#### DATA FOR ANALYSIS

Definition write_number (n : number) : result HashError string :=
  match n with
  | PosInt u => if (u <=? SAFE)%N then Ok (show_u64 u) else write_f64 (f64_of_Z (Z.of_N u))
  | NegInt i => if (Z.to_N (Z.abs i) <=? SAFE)%N then Ok (show_Z i) else write_f64 (f64_of_Z i)
  | Float f => write_f64 f
  end.

(** [sort_by] on the keys' UTF-16 code units: a stable insertion sort. *)
Fixpoint insert_entry {A} (e : string * A) (l : list (string * A)) : list (string * A) :=
  match l with
  | [] => [e]
  | e' :: l' => match cmp (utf16_units e.1) (utf16_units e'.1) with
                | Gt => e' :: insert_entry e l'
                | _ => e :: l
                end
  end.
Definition sort_entries {A} (l : list (string * A)) : list (string * A) := foldr insert_entry [] l.

(** The member [key:value], failing when the value fails. *)
Definition write_member (e : string * result HashError string) : result HashError string :=
  v ← e.2; mret (write_string e.1 +:+ ":" +:+ v).
Definition write_object (es : list (string * result HashError string)) : result HashError string :=
  ms ← mapR write_member (sort_entries es); mret ("{" +:+ join "," ms +:+ "}").

(** Members and items are rendered where they stand; a failure surfaces when its turn in the
    output comes. *)
Fixpoint write_canonical (v : json) : result HashError string :=
  match v with
  | JNull => Ok "null"
  | JBool b => Ok (if b then "true" else "false")
  | JNum n => write_number n
  | JStr s => Ok (write_string s)
  | JArr items =>
      xs ← (fix go l := match l with
                        | [] => Ok []
                        | x :: l' => match write_canonical x with
                                     | Ok s => match go l' with Ok ss => Ok (s :: ss) | Err e => Err e end
                                     | Err e => Err e
                                     end
                        end) items;
      mret ("[" +:+ join "," xs +:+ "]")
  | JObj members =>
      write_object ((fix go (m : list (string * json)) := match m with
                     | [] => []
                     | kv :: m' => (kv.1, write_canonical kv.2) :: go m'
                     end) members)
  end.

Definition canonical_json_value (v : json) : result HashError string := write_canonical v.

(** * Hashes *)

(** [Hash::of_bytes]. *)
Definition of_bytes (bytes : string) : string := "b3:" +:+ blake3_hex bytes.

(** [Hash::parse]. *)
Definition parse_hash (s : string) : result HashError string :=
  match strip_prefix "b3:" s with
  | None => Err (Malformed s)
  | Some hex =>
      if negb (String.length hex =? 64)%nat || negb (all_bytes is_hex_lower hex) then Err (Malformed s)
      else Ok s
  end.

(** [Hash::of_canonical_json] of a value. *)
Definition of_canonical_json (v : json) : result HashError string :=
  of_bytes <$> canonical_json_value v.
End canonical.

(** * The canonical form determines the value

    On values whose numbers are integers a double holds exactly, [write_canonical] is an injective
    prefix code, so two values with one hash are one value or a BLAKE3 collision. *)

Definition exact_number (n : number) : Prop :=
  match n with
  | PosInt u => (u <= SAFE)%N
  | NegInt i => (i < 0)%Z /\ (Z.abs i <= Z.of_N SAFE)%Z
  | Float _ => False
  end.
Inductive exact : json -> Prop :=
  | exact_null : exact JNull
  | exact_bool b : exact (JBool b)
  | exact_num n : exact_number n -> exact (JNum n)
  | exact_str s : exact (JStr s)
  | exact_arr l : Forall exact l -> exact (JArr l)
  | exact_obj m : omap_sorted m -> Forall (fun kv => exact kv.2) m -> exact (JObj m).

Definition is_num_char (a : ascii) : bool := is_ascii_digit a || bool_decide (a = "-"%char).
Definition stops (r : string) : Prop :=
  match r with EmptyString => True | String c _ => c = ","%char \/ c = "]"%char \/ c = "}"%char end.

(** Reads one escaped byte back. *)
Definition unescape_byte (s : string) : option (ascii * string) :=
  match s with
  | String "\" (String "u" (String _ (String _ (String h (String l r))))) =>
      let v a := let n := byte_val a in if (n <? 58)%N then (n - 48)%N else (n - 87)%N in
      Some (ascii_of_N (v h * 16 + v l), r)
  | String "\" (String c r) =>
      Some ((if decide (c = "b") then ascii_of_N 8 else if decide (c = "f") then ascii_of_N 12
             else if decide (c = "n") then ascii_of_N 10 else if decide (c = "r") then ascii_of_N 13
             else if decide (c = "t") then ascii_of_N 9 else c)%char, r)
  | String c r => Some (c, r)
  | EmptyString => None
  end.

Lemma unescape_escape a r : unescape_byte (escape_byte a +:+ r) = Some (a, r).
Proof. by destruct a as [[] [] [] [] [] [] [] []]. Qed.
Lemma escape_byte_head a : exists c s, escape_byte a = String c s /\ c <> "034"%char.
Proof. destruct a as [[] [] [] [] [] [] [] []]; eexists _, _; (split; [reflexivity|done]). Qed.

Lemma escape_cancel s1 s2 r1 r2 :
  escape s1 +:+ dquote +:+ r1 = escape s2 +:+ dquote +:+ r2 -> s1 = s2 /\ r1 = r2.
Proof.
  revert s2. induction s1 as [|a s1 IH]; intros [|b s2]; simpl; rewrite ?str_app_nil.
  - unfold dquote. str_simpl. by intros [= ->].
  - destruct (escape_byte_head b) as (c & s & -> & ?). unfold dquote. str_simpl. intros [= ? ?]. congruence.
  - destruct (escape_byte_head a) as (c & s & -> & ?). unfold dquote. str_simpl. intros [= ? ?]. congruence.
  - rewrite !str_app_assoc. intros He. pose proof (f_equal unescape_byte He) as Hu.
    rewrite !unescape_escape in Hu. injection Hu as -> Hr. by apply IH in Hr as [-> ->].
Qed.
Lemma write_string_cancel s1 s2 r1 r2 :
  write_string s1 +:+ r1 = write_string s2 +:+ r2 -> s1 = s2 /\ r1 = r2.
Proof.
  unfold write_string. rewrite !str_app_assoc. intros H. injection H as H. by apply escape_cancel.
Qed.

(** Decimal numerals. *)
Lemma num_run_cancel a b r1 r2 :
  all_bytes is_num_char a = true -> all_bytes is_num_char b = true -> stops r1 -> stops r2 ->
  a +:+ r1 = b +:+ r2 -> a = b /\ r1 = r2.
Proof.
  assert (Hstop : forall c s, stops (String c s) -> is_num_char c = false).
  { intros c s. simpl. by intros [->|[->| ->]]. }
  revert b. induction a as [|x a IH]; intros [|y b]; simpl; rewrite ?str_app_nil, ?str_app_cons.
  - done.
  - intros _ Hy Hs _ ->. apply andb_true_iff in Hy as [Hy _]. by rewrite (Hstop _ _ Hs) in Hy.
  - intros Hx _ _ Hs <-. apply andb_true_iff in Hx as [Hx _]. by rewrite (Hstop _ _ Hs) in Hx.
  - intros [_ Ha]%andb_true_iff [_ Hb]%andb_true_iff ? ? [= -> H].
    by apply IH in H as [-> ->].
Qed.

Lemma pretty_N_go_digits x s :
  all_bytes is_ascii_digit s = true -> all_bytes is_ascii_digit (pretty_N_go x s) = true.
Proof.
  revert s. induction (N.lt_wf_0 x) as [x _ IH]; intros s Hs.
  destruct (decide (x = 0)%N) as [->|Hx]; [by rewrite pretty_N_go_0|].
  rewrite pretty_N_go_step by lia. apply IH; [by apply N.div_lt; lia|].
  simpl. rewrite Hs, andb_true_r. unfold pretty_N_char.
  assert (x `mod` 10 < 10)%N by (apply N.mod_lt; lia).
  by repeat case_match.
Qed.
Lemma show_u64_digits n : all_bytes is_ascii_digit (show_u64 n) = true /\ show_u64 n <> "".
Proof.
  unfold show_u64, pretty, pretty_N. case_decide as Hn; [done|]. split; [by apply pretty_N_go_digits|].
  rewrite pretty_N_go_step by lia.
  assert (H : forall s x, s <> "" -> pretty_N_go x s <> "").
  { intros s x. revert s. induction (N.lt_wf_0 x) as [x _ IH]; intros s Hs.
    destruct (decide (x = 0)%N) as [->|]; [by rewrite pretty_N_go_0|].
    rewrite pretty_N_go_step by lia. apply IH; [by apply N.div_lt; lia|done]. }
  by apply H.
Qed.
Lemma all_bytes_mono (f g : ascii -> bool) s :
  (forall a, f a = true -> g a = true) -> all_bytes f s = true -> all_bytes g s = true.
Proof. intros Hfg. induction s; simpl; [done|]. rewrite !andb_true_iff. naive_solver. Qed.
Lemma digits_num s : all_bytes is_ascii_digit s = true -> all_bytes is_num_char s = true.
Proof. apply all_bytes_mono. unfold is_num_char. by intros a ->. Qed.
Lemma show_Z_num z : all_bytes is_num_char (show_Z z) = true /\ show_Z z <> "".
Proof.
  destruct z as [|p|p]; [done|..]; unfold show_Z, pretty, pretty_Z;
    destruct (show_u64_digits (N.pos p)) as [Hd Hne].
  - by split; [apply digits_num|].
  - change (pretty p) with (show_u64 (N.pos p)). split; [|done]. str_simpl. by apply digits_num.
Qed.

Section canonical_facts.
Context `{Platform}.

Lemma write_number_exact n : exact_number n -> exists s, write_number n = Ok s /\
  all_bytes is_num_char s = true /\ s <> "" /\
  s = show_Z (match n with PosInt u => Z.of_N u | NegInt i => i | Float _ => 0 end).
Proof.
  destruct n as [u|i|f]; simpl; [intros Hu|intros [Hi Ha]|done].
  - apply N.leb_le in Hu as ->. exists (show_u64 u). destruct (show_u64_digits u).
    split_and!; [done|by apply digits_num|done|]. by destruct u.
  - assert ((Z.to_N (Z.abs i) <=? SAFE)%N = true) as -> by (apply N.leb_le; unfold SAFE in *; lia).
    exists (show_Z i). by destruct (show_Z_num i).
Qed.

Definition write_items : list json -> result HashError (list string) := mapR write_canonical.
Lemma write_canonical_arr l : write_canonical (JArr l) = (xs ← write_items l; mret ("[" +:+ join "," xs +:+ "]")).
Proof.
  cbn [write_canonical]. f_equal. unfold write_items. induction l as [|x l IH]; [done|].
  cbn [mapR]. by rewrite <- IH.
Qed.
Lemma write_canonical_obj m :
  write_canonical (JObj m) = write_object ((fun kv => (kv.1, write_canonical kv.2)) <$> m).
Proof. reflexivity. Qed.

########

### WHAT IS REQUIRED
Within the data above, the span starting at the line containing "exact_null : exact JNull" and ending at the line containing "(String l r))))) =>" is to be retyped exactly, with no other lines.

### COMPLETED EXERCISE
  | exact_null : exact JNull
  | exact_bool b : exact (JBool b)
  | exact_num n : exact_number n -> exact (JNum n)
  | exact_str s : exact (JStr s)
  | exact_arr l : Forall exact l -> exact (JArr l)
  | exact_obj m : omap_sorted m -> Forall (fun kv => exact kv.2) m -> exact (JObj m).

Definition is_num_char (a : ascii) : bool := is_ascii_digit a || bool_decide (a = "-"%char).
Definition stops (r : string) : Prop :=
  match r with EmptyString => True | String c _ => c = ","%char \/ c = "]"%char \/ c = "}"%char end.

(** Reads one escaped byte back. *)
Definition unescape_byte (s : string) : option (ascii * string) :=
  match s with
  | String "\" (String "u" (String _ (String _ (String h (String l r))))) =>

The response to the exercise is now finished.